Die Reaktionen ließen allerdings außen vor, dass es sich bei den Zahlen vom Sonntagabend lediglich um vorläufige Wahlergebnisse handelte, bei denen fast eine Million der Stimmen noch nicht ausgezählt waren. Außerdem sieht das Wahlrecht eine offizielle Nachzählung unter Anwesenheit internationaler Beobachter und aller Parteien vor. Der bolivianische Außenminister Diego Pary hatte noch am Montag mit dem Vorsitzenden der OAS-Beobachtermission vereinbart, die Nachprüfung der vorläufigen Zahlen zu begleiten. Mit dieser definitiven Prüfung wurde bereits am Montag in den Wahlbehörden der verschiedenen Departamentos begonnen. Zur Bekanntgabe der offiziellen Ergebnisse hat die Oberste Wahlbehörde laut Gesetz fünf Tage Zeit.

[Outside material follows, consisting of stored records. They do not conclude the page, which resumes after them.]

(* ===== verification/KStdioMain.v ===== *)
(** * Pintos: what [printf] prints

    A format is a list of pieces: characters, [%%], and conversions as they are written.
    [__vprintf] emits what the pieces stand for, one after the other; [vsnprintf] stores
    as much of this as fits.  The layout of integers can be read back. *)

From stdpp Require Import base tactics list gmap strings.
From Stdlib Require Import ZArith Lia Ascii.
From S2P Require Import Prelude KString KStringProps KStdlib KStdlibMain KStdio KStdioProps.

Local Open Scope Z_scope.

(** ** Arguments *)

Definition is32 (v : Z) : Prop := 0 ≤ v < 2 ^ 32.
Definition is64 (v : Z) : Prop := 0 ≤ v < 2 ^ 64.

(** The value of an argument, taken as signed or unsigned integer of the type *)
Definition signed_value (t : ctype) (a : arg) : option Z :=
  match t, a with
  | CHAR, A32 v => Some (sext 8 v)
  | SHORT, A32 v => Some (sext 16 v)
  | (INT | LONG | PTRDIFFT | SIZET), A32 v => Some (sext 32 v)
  | (INTMAX | LONGLONG), A64 v => Some (sext 64 v)
  | _, _ => None
  end.

Definition unsigned_value (t : ctype) (a : arg) : option Z :=
  match t, a with
  | CHAR, A32 v => Some (v mod 256)
  | SHORT, A32 v => Some (v mod 65536)
  | (INT | LONG | PTRDIFFT | SIZET), A32 v => Some v
  | (INTMAX | LONGLONG), A64 v => Some v
  | _, _ => None
  end.

Definition arg_ok (a : arg) : Prop := match a with A32 v => is32 v | A64 v => is64 v end.
(** ** Reading entries *)

Lemma wp_pagedir_get_page t P A va (Q : option Z → mach → Prop) :
  dirs w !! P = Some A → 0 ≤ va < PHYS_BASE →
  Q ((λ x, frame x * 4096 + va mod 4096) <$> A !! (va / 4096)) s →
  wp t (pagedir_get_page (P * 4096) va) Q s.
Proof using R Hram.
  intros HA Hva HQ. destruct (rep_dir_page P A HA) as (T & HT & HP & _). unfold pagedir_get_page.
  apply wp_bind, wp_check; [unfold is_user_vaddr; by rewrite bool_decide_true by lia|]. apply wp_bind.
  apply (wp_lookup_page _ _ _ _ Hram R t P T va); [done|done| |].
  - intros Hn. apply wp_ret. destruct (A !! (va / 4096)) as [x|] eqn:Hx; [|done].
    destruct (st_map _ _ _ _ (rp_struct _ _ _ _ _ _ _ R) P T A _ x HT HA Hx) as [j Hj]. congruence.
  - intros j Hj. destruct (rep_pte _ _ _ _ R P T A (va / 4096) j HT HA Hj) as (e & He & Hok & Hd).
    apply wp_bind. apply (wp_load t _ e); [done|]. rewrite flagged_decode, Hd.
    destruct (A !! (va / 4096)) as [x|] eqn:Hx.
    + rewrite bool_decide_true by eauto. assert (WINDOW ≤ frame x < 2 ^ 20 - 1) as Hf.
      { apply (rep_frame _ _ _ _ Hram R). right. exists P, (va / 4096), x. unfold entry_at. by rewrite HA. }
      apply wp_bind. eapply wp_assume_some; [apply (pte_get_page_frame e x); [done|done|lia]|]. apply wp_ret. cbn in HQ.
      rewrite pg_ofs_mod, wrap_small by (unfold WINDOW in *; lia). done.
    + rewrite bool_decide_false by (by intros [? ?]). by apply wp_ret.
Qed.

Lemma wp_is_flag t f k P A v (Q : bool → mach → Prop) :
  f = 2 ^ k → 0 ≤ k → dirs w !! P = Some A → 0 ≤ v < 786432 →
  (∀ b, (∀ x, A !! v = Some x → ∃ e, decode e = Some x ∧ b = Z.testbit e k) → Q b s) →
  wp t (is_flag f (P * 4096) (v * 4096)) Q s.
Proof using R Hram.
  intros -> Hk HA Hv HQ. destruct (rep_dir_page P A HA) as (T & HT & HP & _). unfold is_flag. apply wp_bind.
  apply (wp_lookup_page _ _ _ _ Hram R t P T (v * 4096)); [done|unfold PHYS_BASE; lia| |]; rewrite Z.div_mul by lia.
  - intros Hn. apply wp_ret, HQ. intros x Hx. destruct (st_map _ _ _ _ (rp_struct _ _ _ _ _ _ _ R) P T A _ x HT HA Hx) as [j Hj]. congruence.
  - intros j Hj. destruct (rep_pte _ _ _ _ R P T A v j HT HA Hj) as (e & He & Hok & Hd).
    apply wp_bind. apply (wp_load t _ e); [done|]. apply wp_ret, HQ. intros x Hx. exists e. split; [congruence|by apply flagged_bit].
Qed.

Dessen ungeachtet versammelten sich am Montagabend Oppositionsanhänger vor den Wahlbehörden der wichtigsten Städte des Landes und skandierten "Wahlbetrug" und "Bolivien hat 'Nein' gesagt". Aufgrund der schweren Unruhen mussten die Auszählungen abgebrochen werden. In der Hauptstadt Sucre und in La Paz wurden Demonstranten von Sicherheitskräften davon abgehalten, das Gebäude der Wahlbehörde zu stürmen. In Chuquisaca, Tarija und in Potosí setzten Demonstranten die regionalen Wahlbehörden in Brand. Dabei wurden Computer und Wahlmaterial zerstört. In Potosí sprangen sogar zwei Personen aus dem zweiten Stockwerk, um sich in Sicherheit zu bringen. In der Hochburg der Opposition, in Santa Cruz, verliefen die Demonstrationen dagegen friedlich. Das Bürgerkomitee rief aus Protest ab Dienstag zum unbefristeten Generalstreik auf.

Die US-amerikanische Botschaft in Bolivien verurteilte die Gewaltausbrüche und "die Versuche der Obersten Wahlbehörde, die Demokratie in Bolivien zu untergraben". Die EU-Delegation in Bolivien appellierte an die bolivianischen Behörden, "die größtmögliche Transparenz bei der Stimmenauszählung zu garantieren".